Figure 1.

A schematic illustration of the pathophysiology and stages of diabetic retinopathy (DR). Hyperglycemia evokes various pathological metabolic mechanisms such as accumulation of AGEs and induction of PKC, the polyol, and the hexosamine pathways. Microvascular injuries, inflammation, and glutamate excitotoxicity combine to damage the diabetic retina more severely after induction of these pathways. During these processes, representative features are highlighted: loss of pericytes/endothelial cells, thinning of the basement membrane, increases in IL-6, IL-1β, CCL-2, and TNF-α, retinal vascular permeability, and loss of neuroprotective molecules. These outcomes exacerbate neuronal dysfunction, retinal hypoxia, and increases in various angiogenic factors, including VEGF, which ultimately causes retinal neovascularization. All processes are inter-connected to the development and progression of DR. Furthermore, lipid metabolic abnormalities (changes in levels of lactate, ascorbic acid, arginine, proline, glycine, or creatine) in diabetes could aggravate the intensities of retinal injuries.

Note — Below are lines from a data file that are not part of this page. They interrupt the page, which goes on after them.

#[local] Instance refused_dec calls k : Decision (refused calls k).
Proof. unfold refused. destruct (verdict _); apply _. Defined.

Definition in_calls calls (k : Z) : Prop := 1 <= k <= len calls.

(** Requests and answers that the codec takes. *)
Definition calls_fit calls : Prop :=
  forall k, in_calls calls k -> fits (request_at calls k) /\ fits (answer_at calls k).

Lemma rpctag_small : len rpctag + 8 < 2 ^ 31.
Proof. reflexivity. Qed.

Lemma call_at_app calls l k : in_calls calls k -> call_at (calls ++ l) k = call_at calls k.
Proof. unfold in_calls. intros Hk. unfold call_at. rewrite lookup_app_l; [done|]. unfold len, call in *. lia. Qed.

(** What is said of the calls made so far stays true when another is made. *)
Lemma at_app {A} (f : list call -> Z -> A) calls x ks :
  (forall cs cs' k, call_at cs k = call_at cs' k -> f cs k = f cs' k) ->
  Forall (in_calls calls) ks -> f (calls ++ [x]) <$> ks = f calls <$> ks.
Proof.
  intros Hf Hks. apply list_fmap_ext. intros i k Hk. apply Hf, call_at_app.
  by eapply Forall_lookup_1 in Hk.
Qed.

Lemma results_app calls x ks : Forall (in_calls calls) ks -> results (calls ++ [x]) ks = results calls ks.
Proof.
  unfold results. induction 1 as [|k ks Hk _ IH]; [done|]. cbn [flat_map]. by rewrite IH, call_at_app.
Qed.

Lemma calls_fit_app calls l : calls_fit (calls ++ l) -> calls_fit calls.
Proof.
  intros Hf k Hk. destruct (Hf k) as [H1 H2].
  { unfold in_calls in *. rewrite len_app. pose proof (len_nonneg l). lia. }
  unfold request_at, answer_at in *. rewrite call_at_app in H1, H2 by exact Hk. exact (conj H1 H2).
Qed.

Lemma requests_fit calls ks : calls_fit calls -> Forall (in_calls calls) ks -> Forall fits (request_at calls <$> ks).
Proof. intros Hc Hk. apply Forall_fmap, (Forall_impl _ _ _ Hk). intros k Hin. exact (proj1 (Hc k Hin)). Qed.

Lemma answers_fit calls ks : calls_fit calls -> Forall (in_calls calls) ks -> Forall fits (answer_at calls <$> ks).
Proof. intros Hc Hk. apply Forall_fmap, (Forall_impl _ _ _ Hk). intros k Hin. exact (proj2 (Hc k Hin)). Qed.

(** ** The codec under a channel *)

Lemma codec_send_frame m : fits m -> codec_send adler32 m = Ok (frame m).
Proof. exact (send_frame adler32 rpctag m). Qed.

Lemma transmit_app l1 l2 a b :
  transmit adler32 (R := R) l1 = Ok a -> transmit adler32 l2 = Ok b -> transmit adler32 (l1 ++ l2) = Ok (a ++ b).
Proof.
  intros H1 H2. revert a H1. induction l1 as [|e l1 IH]; intros a H1.
  - cbn in H1. simplify_eq. done.
  - cbn [app transmit] in *. destruct e; try (by apply IH).
    destruct (codec_send adler32 m) as [f|]; [|done]. cbn [res_bind] in *.
    destruct (transmit adler32 l1) as [fs|]; [|done]. cbn [res_bind] in *. simplify_eq.
    rewrite (IH fs eq_refl). cbn. by rewrite app_assoc.
Qed.

(** A piece of a stream of frames gives the messages that are complete by then. *)
Lemma channel_receives (e : Endpoint R) chunk rest ms Q :
  inv (inputBuffer e) -> len chunk <= max_size -> Forall fits ms ->
  content (inputBuffer e) ++ chunk ++ rest = concat (frame <$> ms) ->
  (forall ms1 ms2 buf, ms = ms1 ++ ms2 -> inv buf -> content buf ++ rest = concat (frame <$> ms2) ->
     (rest = [] -> ms2 = []) ->
     safe (let! '(c, ops, effs) := res_fold codec_event (channel e, conn_ops e, []) (GotMessage <$> ms1) in
           Ok (mkEndpoint c buf ops, effs)) Q) ->
  safe (channel_onMessage adler32 chunk e) Q.
Proof.
  intros Hi Hl Hf Hc HQ. unfold channel_onMessage. eapply safe_bind'; [by apply append_safe|].
  intros b1 [Hi1 Hc1]. destruct (onMessage_decodes adler32 rpctag None rpctag_small b1 Hi1) as (b2 & evs & E & Hi2 & Hd).
  rewrite E. cbn [res_bind]. rewrite Hc1 in Hd. rewrite app_assoc in Hc.
  destruct (decodes_frames adler32 rpctag None _ _ _ eq_refl Hd ms rest Hf Hc) as (ms1 & ms2 & -> & -> & E2 & Hs).
  by apply (HQ ms1 ms2).
Qed.

(** ** Both ends *)

Lemma server_serves_at calls ks ops effs :
  Forall (fun k => 0 <= k < 2 ^ 63) ks ->
  res_fold codec_event (serving services, ops, effs) (GotMessage <$> (request_at calls <$> ks)) =
    Ok (serving services, ops, effs ++ flat_map (serve_at calls) ks).
Proof.
  intros Hk. revert effs. induction Hk as [|k ks Hk _ IH]; intros effs; [by rewrite app_nil_r|].
  cbn [fmap list_fmap flat_map res_fold codec_event]. unfold request_at at 1, serve_at at 1, served.
  destruct (call_at calls k) as [[svc mth] req]. cbn [onRpcMessage type request_message fst snd].
  unfold onRequest. cbn [services_ serving setServices service method request id request_message verdict].
  assert (forall l, res_fold codec_event (serving services, ops, effs ++ l) (GotMessage <$> (request_at calls <$> ks))
    = Ok (serving services, ops, effs ++ l ++ flat_map (serve_at calls) ks)) as Hl.
  { intros l. etransitivity; [apply IH|]. by rewrite <- app_assoc. }
  destruct (services !! svc) as [s|]; [destruct (FindMethodByName s mth) as [parse|]; [destruct (parse req) as [r|]|]|].
  1: rewrite bool_decide_false by tauto; rewrite i64_u64 by done; apply Hl.
  all: rewrite bool_decide_true by done; apply Hl.
Qed.

(** The server answers what it refuses at once, and runs the rest. *)
Lemma serve_effects calls ks :
  Forall (fun k => fits (answer_at calls k)) ks ->
  transmit adler32 (flat_map (serve_at calls) ks) = Ok (concat (frame <$> (answer_at calls <$> filter (refused calls) ks))) /\
  Forall2 (fun k e => serve_at calls k = [e] /\ is_call e = true) (filter (fun k => ~ refused calls k) ks)
    (filter (fun e => Is_true (is_call e)) (flat_map (serve_at calls) ks)).
Proof.
  induction 1 as [|k ks Hf _ [IH1 IH2]]; [by split|]. cbn [flat_map]. rewrite !filter_cons, filter_app.
  destruct (verdict (call_at calls k)) as [r|e] eqn:Ev.
  - assert (~ refused calls k) as Hr by (unfold refused; rewrite Ev; tauto).
    assert (serve_at calls k = [Invoke (fst (fst (call_at calls k))) (snd (fst (call_at calls k))) r k]) as Es.
    { unfold serve_at, served. by rewrite Ev. }
    rewrite decide_False, (decide_True (P := ~ refused calls k)), Es by done.
    split; [by apply (transmit_app [_] _ [])|]. rewrite filter_cons_True by done.
    constructor; [|exact IH2]. by rewrite Es.
  - assert (refused calls k) as Hr by (unfold refused; rewrite Ev; tauto).
    assert (serve_at calls k = [Send (answer_at calls k)]) as Es.
    { unfold serve_at, served, answer_at, answer. by rewrite Ev. }
    rewrite decide_True, (decide_False (P := ~ refused calls k)), Es by tauto. split.
    + cbn [fmap list_fmap concat]. apply (transmit_app [_]); [|done]. cbn [transmit].
      rewrite codec_send_frame by done. cbn. by rewrite app_nil_r.
    + rewrite filter_cons_False by (by intros []). exact IH2.
Qed.

(** The client takes each answer for the call it belongs to. *)
Lemma client_takes calls ks ops c effs :
  Forall (fun k => 0 <= k < 2 ^ 63) ks -> NoDup ks ->
  (forall k, k ∈ ks -> outstandings_ c !! k = Some (mkOutstanding (Some k) (Some k))) ->
  exists c', res_fold codec_event (c, ops, effs) (GotMessage <$> (answer_at calls <$> ks)) = Ok (c', ops, effs ++ results calls ks) /\
    id_ c' = id_ c /\
    forall k, outstandings_ c' !! k = if decide (k ∈ ks) then None else outstandings_ c !! k.
Proof.
  intros Hk Hn. revert c effs. induction Hk as [|k ks Hk _ IH]; intros c effs Ho.
  { exists c. split_and!; [by rewrite app_nil_r|done|]. intros k. by rewrite decide_False by apply not_elem_of_nil. }
  apply NoDup_cons in Hn as [Hnk Hn].
  set (c1 := mkChannel (id_ c) (delete k (outstandings_ c)) (services_ c)).
  assert (onRpcMessage (answer_at calls k) c = Ok (c1, result k (call_at calls k))) as E1.
  { unfold answer_at, answer, result. pose proof (Ho k (list_elem_of_here k ks)) as Hok.
    destruct (verdict (call_at calls k)); unfold onRpcMessage, onResponse;
      cbn [type response error id response_message error_message is_some orb cassert res_bind];
      rewrite i64_u64, Hok by done; done. }
  destruct (IH Hn c1 (effs ++ result k (call_at calls k))) as (c' & E & Hid & Hout).
  { intros k' Hk'. cbn [c1 outstandings_]. rewrite lookup_delete_ne by (intros ->; done). apply Ho. by right. }
  exists c'. split_and!; [|done|].
  - cbn [fmap list_fmap res_fold codec_event]. rewrite E1. cbn [res_bind]. etransitivity; [exact E|].
    by rewrite <- app_assoc.
  - intros k'. rewrite Hout. cbn [c1 outstandings_]. destruct (decide (k' ∈ ks)) as [Hin|Hni].
    + by rewrite decide_True by (by right).
    + destruct (decide (k' = k)) as [->|Hne].
      * rewrite decide_True by (by left). apply lookup_delete_eq.
      * rewrite lookup_delete_ne by done. rewrite decide_False; [done|]. intros [?|?]%elem_of_cons; done.
Qed.

Lemma results_effects calls ks :
  transmit adler32 (results calls ks) = Ok [] /\
  filter (fun e => Is_true (negb (is_send e))) (results calls ks) = results calls ks.
Proof.
  unfold results. induction ks as [|k ks [IH1 IH2]]; [done|]. cbn [flat_map]. split.
  - rewrite <- (app_nil_l (@nil byte)). apply transmit_app; [|done]. unfold result. by destruct (verdict _).
  - rewrite filter_app, IH2. f_equal. unfold result. by destruct (verdict _).
Qed.

(** ** The whole *)

(** Every call is in one of five places: on its way to the server, with a method of
    the server, its answer on the way back, or finished at the client. *)
Record wire_inv calls w (asked waiting answers finished : list Z) : Prop := {
  wv_id : id_ (channel (client w)) = len calls;
  wv_ops : conn_ops (client w) = [] /\ conn_ops (server w) = [];
  wv_server : channel (server w) = serving services;
  wv_up : inv (inputBuffer (server w)) /\
    content (inputBuffer (server w)) ++ up w = concat (frame <$> (request_at calls <$> asked)) /\ (up w = [] -> asked = []);
  wv_running : Forall2 (fun k e => serve_at calls k = [e] /\ is_call e = true) waiting (running w);
  wv_down : inv (inputBuffer (client w)) /\
    content (inputBuffer (client w)) ++ down w = concat (frame <$> (answer_at calls <$> answers)) /\ (down w = [] -> answers = []);
  wv_all : finished ++ answers ++ waiting ++ asked ≡ₚ seqZ 1 (len calls);
  wv_out : forall k, outstandings_ (channel (client w)) !! k =
    if decide (in_calls calls k /\ k ∉ finished) then Some (mkOutstanding (Some k) (Some k)) else None;
  wv_seen : seen w = results calls finished;
}.
(* ===== verification/Monitors.v ===== *)
(** * Monitors (src/src/muduo/base/Condition.h, CountDownLatch.cc, BlockingQueue.h,
    BoundedBlockingQueue.h)

    Threads that share data under one mutex and wait on condition variables.  A
    method body runs without interruption from where it takes the mutex, or returns
    from a wait, to where it waits or returns; threads interleave in any order, a
    notify wakes any one waiter, and waits also end for no reason.  The classes are
    the bodies of their methods. *)

From S2P Require Import Prelude.

(** ** Threads and condition variables *)

Section Monitor.
Context {St Cond Op Res : Type} `{EqDecision Cond}.

(** What a body comes to: it waits, or it returns with the shared data changed,
    and has notified one or all ([true]) waiters of a condition. *)
Inductive outcome :=
| Wait (c : Cond)
| Leave (s : St) (r : Res) (sig : option (Cond * bool)).

Inductive thread :=
| Ready (o : Op)
| Waiting (o : Op) (c : Cond)
| Done.

Record sys := mkSys { shared : St; threads : list thread; trace : list (Op * Res) }.

Definition waits_on (c : Cond) (t : thread) : bool :=
  match t with Waiting _ c' => bool_decide (c' = c) | _ => false end.

Definition wake (t : thread) : thread := match t with Waiting o _ => Ready o | _ => t end.

(** The waiter that [notify] wakes: [k] if it waits, otherwise the first one. *)
Definition chosen (c : Cond) (k : nat) (ts : list thread) : option nat :=
  if from_option (waits_on c) false (ts !! k) then Some k
  else fst <$> list_find (fun t => Is_true (waits_on c t)) ts.

Definition notify (c : Cond) (k : nat) (ts : list thread) : list thread :=
  match chosen c k ts with Some j => alter wake j ts | None => ts end.

Definition notifyAll (c : Cond) (ts : list thread) : list thread :=
  (fun t => if waits_on c t then wake t else t) <$> ts.

Definition signal (sig : option (Cond * bool)) (k : nat) (ts : list thread) : list thread :=
  match sig with
  | None => ts
  | Some (c, false) => notify c k ts
  | Some (c, true) => notifyAll c ts
  end.

(** The scheduler runs a ready thread, with [k] the waiter a notify prefers, or
    ends a wait for no reason. *)
Inductive choice := Run (i k : nat) | Spurious (i : nat).

(** The bodies, and what a thread does after a method returned. *)
Variable body : Op -> St -> res outcome.
Variable cont : Op -> Res -> option Op.

Definition next (o : Op) (r : Res) : thread := from_option Ready Done (cont o r).

Definition step (y : sys) (ch : choice) : res sys :=
  match ch with
  | Spurious i => Ok (mkSys (shared y) (alter wake i (threads y)) (trace y))
  | Run i k =>
      match threads y !! i with
      | Some (Ready o) =>
          let! out := body o (shared y) in
          match out with
          | Wait c => Ok (mkSys (shared y) (<[i := Waiting o c]> (threads y)) (trace y))
          | Leave s r sig =>
              Ok (mkSys s (signal sig k (<[i := next o r]> (threads y))) (trace y ++ [(o, r)]))
          end
      | _ => Ok y
      end
  end.
End Monitor.
Arguments outcome : clear implicits.
Arguments thread : clear implicits.
Arguments sys : clear implicits.
Arguments Wait {St Cond Res} c.
Arguments Leave {St Cond Res} s r sig.

(** ** CountDownLatch *)

(** A thread runs a list of operations: the current one and the rest. *)
Definition program (O : Type) : Type := O * list O.

Definition cont_program {O R : Type} (p : program O) (_ : R) : option (program O) :=
  match snd p with o :: l => Some (o, l) | [] => None end.

Inductive latch_op := LatchWait | CountDown | GetCount.
Inductive latch_res := Waited | Counted | Count (n : Z).
Inductive latch_cond := condition_.

#[export] Instance latch_op_eq_dec : EqDecision latch_op.
Proof. solve_decision. Defined.
#[export] Instance latch_cond_eq_dec : EqDecision latch_cond.
Proof. solve_decision. Defined.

The stages of DR depending on the severity of the disease: mild NPDR (microaneurysm), moderate NPDR (hemorrhage), severe NPDR (more severe hemorrhage, venous beading, and intraretinal microvascular abnormalities), PDR (new vessel formation, retinal detachment, and vitreous hemorrhage); DME (retinal detachment). Solid line; direct interaction, Dash line; indirect interaction. AGEs; advanced glycation end products, PKC; protein kinase C, CCL; Chemokine (C-C motif) ligand TNF; tumor Necrosis Factor, VEGF; vascular endothelial growth factor, DR; diabetic retinopathy, DME; diabetic macular edema, NPDR; non-proliferative diabetic retinopathy.